Molecular mechanisms of aging in the pathogenesis of Alzheimer’s disease
摘要
Alzheimer’s disease (AD) is a chronic neurodegenerative disorder and the leading cause of dementia, primarily affecting the elderly. This review explores the critical role of aging in the onset and progression of AD, emphasizing how age-related physiological changes such as oxidative stress, mitochondrial dysfunction, and diminished neuroplasticity intensify core pathological features, including amyloid-β (Aβ) aggregation, tau hyperphosphorylation, and neuroinflammation. It discusses genetic risk factors, particularly APOE variants, and their modulatory influence within the context of aging. The article highlights the intricate overlap between normal aging and AD pathology, which hinders early diagnosis and necessitates the advancement of biomarker development and imaging technologies.
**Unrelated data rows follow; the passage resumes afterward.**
(* ===== verification/Tree.v ===== *)
(** * Tree: the whole syntax tree

    All nodes of src/pkg/frontend/ast.go, with the positions the partition
    driver reads: the driver walks every statement and expression of a module,
    while the bridge only ever looks at one function.  [erase] is what the
    bridge sees of a node (Ast.v): the nodes it refuses lose their parts. *)

From S2P Require Import Prelude Ast.
From Stdlib Require Import SpecFloat.

Record Pos := mkPos { Line : Z; Col : Z }.

Inductive CompKind := CompList | CompSet | CompDict | CompGen.

(** A formal parameter and a [for] leg of a comprehension, over their
    expressions. *)
Record ParamOf (E : Type) := mkParamOf {
  xpName : string; xpKind : ParamKind; xpAnnotation : option E; xpDefault : option E }.
Record CompClause (E : Type) := mkClause { clTarget : E; clIter : E; clIfs : list E }.
Arguments mkParamOf {E}.
Arguments xpName {E}.
Arguments xpKind {E}.
Arguments xpAnnotation {E}.
Arguments xpDefault {E}.
Arguments mkClause {E}.
Arguments clTarget {E}.
Arguments clIter {E}.
Arguments clIfs {E}.

(** [XLit] is one of the literals without parts that the bridge refuses
    (ImagLit, BytesLit, NoneLit, EllipsisLit); the parts of a string node are
    its interpolations in the order of [FInterps]. *)
Inductive XExpr :=
  | XName (id : string)
  | XIntLit (text : string)
  | XFloatLit (val : spec_float)
  | XStrLit (val : string)
  | XBoolLit (val : bool)
  | XLit (node : string)
  | XListLit (elts : list XExpr)
  | XTupleLit (elts : list XExpr)
  | XSetLit (elts : list XExpr)
  | XDictLit (keys : list (option XExpr)) (vals : list XExpr)
  | XBinOp (op : BinKind) (left right : XExpr)
  | XUnaryOp (op : UnaryKind) (x : XExpr)
  | XBoolOp (kind : BoolKind) (values : list XExpr)
  | XCompare (left : XExpr) (ops : list CmpKind) (rights : list XExpr)
  | XCall (pos : Pos) (fn : XExpr) (args : list (Arg XExpr))
  | XAttribute (x : XExpr) (name : string)
  | XSubscript (x index : XExpr)
  | XSliceExpr (lo hi step : option XExpr)
  | XIfExp (cond thn els : XExpr)
  | XStarred (x : XExpr)
  | XAwait (x : XExpr)
  | XYield (value : option XExpr) (from : bool)
  | XNamedExpr (target : string) (value : XExpr)
  | XFStr (interps : list XExpr)
  | XTStr (interps : list XExpr)
  | XLambda (pos : Pos) (params : list (ParamOf XExpr)) (body : XExpr)
  | XComp (pos : Pos) (kind : CompKind) (elt : XExpr) (val : option XExpr) (clauses : list (CompClause XExpr)).

(** A def and a class header, over their statements. *)
Record DefOf (S : Type) := mkDef {
  xfPos : Pos; xfName : string; xfParams : list (ParamOf XExpr); xfReturns : option XExpr;
  xfBody : list S; xfDecorators : list XExpr; xfAsync : bool }.
Arguments mkDef {S}.
Arguments xfPos {S}.
Arguments xfName {S}.
Arguments xfParams {S}.
Arguments xfReturns {S}.
Arguments xfBody {S}.
Arguments xfDecorators {S}.
Arguments xfAsync {S}.

Inductive XStmt :=
  | SExprStmt (x : XExpr)
  | SAssign (targets : list XExpr) (value : XExpr)
  | SAugAssign (target : XExpr) (op : BinKind) (value : XExpr)
  | SAnnAssign (target annotation : XExpr) (value : option XExpr)
  | SReturn (value : option XExpr)
  | SRaise (exc cause : option XExpr)
  | SAssert (test : XExpr) (msg : option XExpr)
  | SDel (targets : list XExpr)
  | SIf (cond : XExpr) (body els : list XStmt)
  | SWhile (cond : XExpr) (body els : list XStmt)
  | SFor (target iter : XExpr) (body els : list XStmt) (async : bool)
  | SWith (items : list (XExpr * option XExpr)) (body : list XStmt)
  | STry (body : list XStmt) (handlers : list (option XExpr * list XStmt)) (orElse final : list XStmt)
  | SMatch (subject : XExpr) (cases : list (option XExpr * list XStmt))
  | SFuncDef (def : DefOf XStmt)
  | SClassDef (pos : Pos) (name : string) (bases keywords decorators : list XExpr) (body : list XStmt)
  | SPass
  | SBreak
  | SContinue
  | SOther (node : string).

Notation XFuncDef := (DefOf XStmt).

(** ** What the bridge sees *)

Fixpoint erase (e : XExpr) : Ast.Expr :=
  match e with
  | XName x => Ast.Name x
  | XIntLit t => Ast.IntLit t
  | XFloatLit f => Ast.FloatLit f
  | XStrLit s => Ast.StrLit s
  | XBoolLit b => Ast.BoolLit b
  | XLit n => Ast.OtherExpr n
  | XListLit l => Ast.ListLit (map erase l)
  | XTupleLit l => Ast.TupleLit (map erase l)
  | XSetLit _ => Ast.OtherExpr "SetLit"
  | XDictLit _ _ => Ast.OtherExpr "DictLit"
  | XBinOp op l r => Ast.BinOp op (erase l) (erase r)
  | XUnaryOp op x => Ast.UnaryOp op (erase x)
  | XBoolOp k l => Ast.BoolOp k (map erase l)
  | XCompare l ops rs => Ast.Compare (erase l) ops (map erase rs)
  | XCall _ f args => Ast.Call (erase f) (map (fun a => mkArg (argName a) (argStar a) (erase (argValue a))) args)
  | XAttribute x n => Ast.Attribute (erase x) n
  | XSubscript x i => Ast.Subscript (erase x) (erase i)
  | XSliceExpr a b c => Ast.SliceExpr (option_map erase a) (option_map erase b) (option_map erase c)
  | XIfExp _ _ _ => Ast.OtherExpr "IfExp"
  | XStarred _ => Ast.OtherExpr "Starred"
  | XAwait _ => Ast.OtherExpr "Await"
  | XYield v f => Ast.Yield (option_map erase v) f
  | XNamedExpr _ _ => Ast.OtherExpr "NamedExpr"
  | XFStr _ => Ast.OtherExpr "FStr"
  | XTStr _ => Ast.OtherExpr "TStr"
  | XLambda _ _ _ => Ast.OtherExpr "Lambda"
  | XComp _ _ _ _ _ => Ast.OtherExpr "Comp"
  end.

Fixpoint eraseStmt (s : XStmt) : Ast.Stmt :=
  match s with
  | SExprStmt x => Ast.ExprStmt (erase x)
  | SAssign ts v => Ast.Assign (map erase ts) (erase v)
  | SAugAssign t op v => Ast.AugAssign (erase t) op (erase v)
  | SAnnAssign t a v => Ast.AnnAssign (erase t) (erase a) (option_map erase v)
  | SReturn v => Ast.Return (option_map erase v)
  | SIf c b e => Ast.If (erase c) (map eraseStmt b) (map eraseStmt e)
  | SWhile c b e => Ast.While (erase c) (map eraseStmt b) (map eraseStmt e)
  | SFor t i b e a => Ast.For (erase t) (erase i) (map eraseStmt b) (map eraseStmt e) a
  | SPass => Ast.Pass
  | SBreak => Ast.Break
  | SContinue => Ast.Continue
  | SRaise _ _ => Ast.OtherStmt "Raise"
  | SAssert _ _ => Ast.OtherStmt "Assert"
  | SDel _ => Ast.OtherStmt "Del"
  | SWith _ _ => Ast.OtherStmt "With"
  | STry _ _ _ _ => Ast.OtherStmt "Try"
  | SMatch _ _ => Ast.OtherStmt "Match"
  | SFuncDef _ => Ast.OtherStmt "FuncDef"
  | SClassDef _ _ _ _ _ _ => Ast.OtherStmt "ClassDef"
  | SOther n => Ast.OtherStmt n
  end.

Definition eraseParam (p : ParamOf XExpr) : Ast.Param :=
  Ast.mkParam (xpName p) (xpKind p) (option_map erase (xpAnnotation p)) (option_map erase (xpDefault p)).

Definition eraseDef (d : XFuncDef) : Ast.FuncDef :=
  Ast.mkFuncDef (xfName d) (map eraseParam (xfParams d)) (option_map erase (xfReturns d))
    (map eraseStmt (xfBody d)) (map erase (xfDecorators d)) (xfAsync d).

(** The defs of a block itself. *)
Definition topDefs (body : list XStmt) : list XFuncDef :=
  omap (fun s => match s with SFuncDef d => Some d | _ => None end) body.

(** ** Subexpressions *)

Definition optList {A} (o : option A) : list A := match o with Some x => [x] | None => [] end.

(** The direct subexpressions of an expression. *)
Definition subs (e : XExpr) : list XExpr :=
  match e with
  | XName _ | XIntLit _ | XFloatLit _ | XStrLit _ | XBoolLit _ | XLit _ => []
  | XListLit l | XTupleLit l | XSetLit l | XBoolOp _ l | XFStr l | XTStr l => l
  | XDictLit ks vs => concat (map optList ks) ++ vs
  | XBinOp _ l r => [l; r]
  | XUnaryOp _ x | XAttribute x _ | XStarred x | XAwait x | XNamedExpr _ x => [x]
  | XCompare l _ rs => l :: rs
  | XCall _ f args => f :: map argValue args
  | XSubscript x i => [x; i]
  | XSliceExpr a b c => optList a ++ optList b ++ optList c
  | XIfExp c t f => [c; t; f]
  | XYield v _ => optList v
  | XLambda _ ps b => concat (map (fun p => optList (xpAnnotation p) ++ optList (xpDefault p)) ps) ++ [b]
  | XComp _ _ x v cls => x :: optList v ++ concat (map (fun cl => clTarget cl :: clIter cl :: clIfs cl) cls)
  end.

Fixpoint xsize (e : XExpr) : nat :=
  let opt (o : option XExpr) := match o with Some x => xsize x | None => 0 end in
  let all (l : list XExpr) := sum_list (map xsize l) in
  S match e with
    | XName _ | XIntLit _ | XFloatLit _ | XStrLit _ | XBoolLit _ | XLit _ => 0
    | XListLit l | XTupleLit l | XSetLit l | XBoolOp _ l | XFStr l | XTStr l => all l
    | XDictLit ks vs => sum_list (map opt ks) + all vs
    | XBinOp _ l r => xsize l + xsize r
    | XUnaryOp _ x | XAttribute x _ | XStarred x | XAwait x | XNamedExpr _ x => xsize x
    | XCompare l _ rs => xsize l + all rs
    | XCall _ f args => xsize f + sum_list (map (fun a => xsize (argValue a)) args)
    | XSubscript x i => xsize x + xsize i
    | XSliceExpr a b c => opt a + opt b + opt c
    | XIfExp c t f => xsize c + xsize t + xsize f
    | XYield v _ => opt v
    | XLambda _ ps b => sum_list (map (fun p => opt (xpAnnotation p) + opt (xpDefault p)) ps) + xsize b
    | XComp _ _ x v cls =>
        xsize x + opt v + sum_list (map (fun cl => xsize (clTarget cl) + xsize (clIter cl) + all (clIfs cl)) cls)
    end.

Definition total (l : list XExpr) : nat := sum_list (map xsize l).

Lemma total_app l k : total (l ++ k) = total l + total k.
Proof. unfold total. induction l as [|x l IH]; simpl; [done|]. rewrite IH. lia. Qed.

Lemma total_opt o : total (optList o) = match o with Some x => xsize x | None => 0 end.
Proof. destruct o; unfold total; simpl; lia. Qed.

Lemma total_concat {A} (f : A -> list XExpr) (g : A -> nat) l : (forall a, total (f a) = g a) ->
  total (concat (map f l)) = sum_list (map g l).
Proof. intros H. induction l as [|a l IH]; simpl; [done|]. by rewrite total_app, H, IH. Qed.

Lemma total_cons x l : total (x :: l) = xsize x + total l.
Proof. done. Qed.

Lemma subs_smaller e : total (subs e) < xsize e.
Proof.
  destruct e; cbn [subs xsize]; rewrite ?total_app, ?total_cons, ?total_opt, ?total_app, ?total_opt;
    repeat match goal with |- context [sum_list (map xsize ?l)] => change (sum_list (map xsize l)) with (total l) end;
    try (unfold total; simpl; lia).
  - rewrite (total_concat optList _ keys total_opt). lia.
  - unfold total. rewrite map_map. lia.
  - rewrite (total_concat _ (fun p => match xpAnnotation p with Some x => xsize x | None => 0 end +
      match xpDefault p with Some x => xsize x | None => 0 end)); [unfold total; simpl; lia|].
    intros p. by rewrite total_app, !total_opt.
  - rewrite (total_concat _ (fun cl => xsize (clTarget cl) + xsize (clIter cl) + total (clIfs cl))).
    + unfold total. lia.
    + intros cl. rewrite !total_cons. lia.
Qed.

Lemma total_elem x l : x ∈ l -> xsize x <= total l.
Proof. unfold total. induction 1; simpl; lia. Qed.

(** Induction over the subexpressions. *)
Lemma XExpr_subs_ind (P : XExpr -> Prop) : (forall e, Forall P (subs e) -> P e) -> forall e, P e.
Proof.
  intros H e. remember (xsize e) as n eqn:En. revert e En.
  induction (lt_wf n) as [n _ IH]. intros e ->. apply H, Forall_forall. intros x Hx.
  apply (IH (xsize x)); [|done]. pose proof (subs_smaller e). apply total_elem in Hx. lia.
Qed.

(** Induction over the blocks of a statement. *)
Section Induction.
Context (P : XStmt -> Prop).
Context (HSimple : forall s, match s with
  | SIf _ _ _ | SWhile _ _ _ | SFor _ _ _ _ _ | SWith _ _ | STry _ _ _ _ | SMatch _ _ | SFuncDef _
  | SClassDef _ _ _ _ _ _ => True | _ => P s end).
Context (HIf : forall c b e, Forall P b -> Forall P e -> P (SIf c b e)).
Context (HWhile : forall c b e, Forall P b -> Forall P e -> P (SWhile c b e)).
Context (HFor : forall t i b e a, Forall P b -> Forall P e -> P (SFor t i b e a)).
Context (HWith : forall items b, Forall P b -> P (SWith items b)).
Context (HTry : forall b hs o f, Forall P b -> Forall (fun h => Forall P h.2) hs -> Forall P o -> Forall P f ->
  P (STry b hs o f)).
Context (HMatch : forall x cs, Forall (fun c => Forall P c.2) cs -> P (SMatch x cs)).
Context (HFunc : forall d, Forall P (xfBody d) -> P (SFuncDef d)).
Context (HClass : forall p n bs ks ds b, Forall P b -> P (SClassDef p n bs ks ds b)).

Definition XStmt_ind' : forall s, P s :=
  fix rec s :=
    let recs := fix recs (l : list XStmt) : Forall P l :=
      match l with [] => Forall_nil_2 _ | x :: l => Forall_cons_2 _ _ _ (rec x) (recs l) end in
    let arms := fix arms (l : list (option XExpr * list XStmt)) : Forall (fun h => Forall P h.2) l :=
      match l with
      | [] => Forall_nil_2 _
      | (g, b) :: l => Forall_cons_2 (fun h => Forall P h.2) (g, b) l (recs b) (arms l)
      end in
    match s as s return (match s with
      | SIf _ _ _ | SWhile _ _ _ | SFor _ _ _ _ _ | SWith _ _ | STry _ _ _ _ | SMatch _ _ | SFuncDef _
      | SClassDef _ _ _ _ _ _ => True | _ => P s end) -> P s with
    | SIf c b e => fun _ => HIf c b e (recs b) (recs e)
    | SWhile c b e => fun _ => HWhile c b e (recs b) (recs e)
    | SFor t i b e a => fun _ => HFor t i b e a (recs b) (recs e)
    | SWith items b => fun _ => HWith items b (recs b)
    | STry b hs o f => fun _ => HTry b hs o f (recs b) (arms hs) (recs o) (recs f)
    | SMatch x cs => fun _ => HMatch x cs (arms cs)
    | SFuncDef d => fun _ => HFunc d (recs (xfBody d))
    | SClassDef p n bs ks ds b => fun _ => HClass p n bs ks ds b (recs b)
    | _ => fun H => H
    end (HSimple s).
End Induction.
Furthermore, it examines how aging alters the pharmacokinetics and pharmacodynamics of therapeutic agents, underscoring the need for age-specific treatment strategies. The review advocates for a multidisciplinary approach integrating neuroscience, geriatrics, and public health to drive innovative preventive and therapeutic solutions. Addressing the aging-AD interplay is essential for curbing the growing global burden of dementia and improving life quality for aging populations.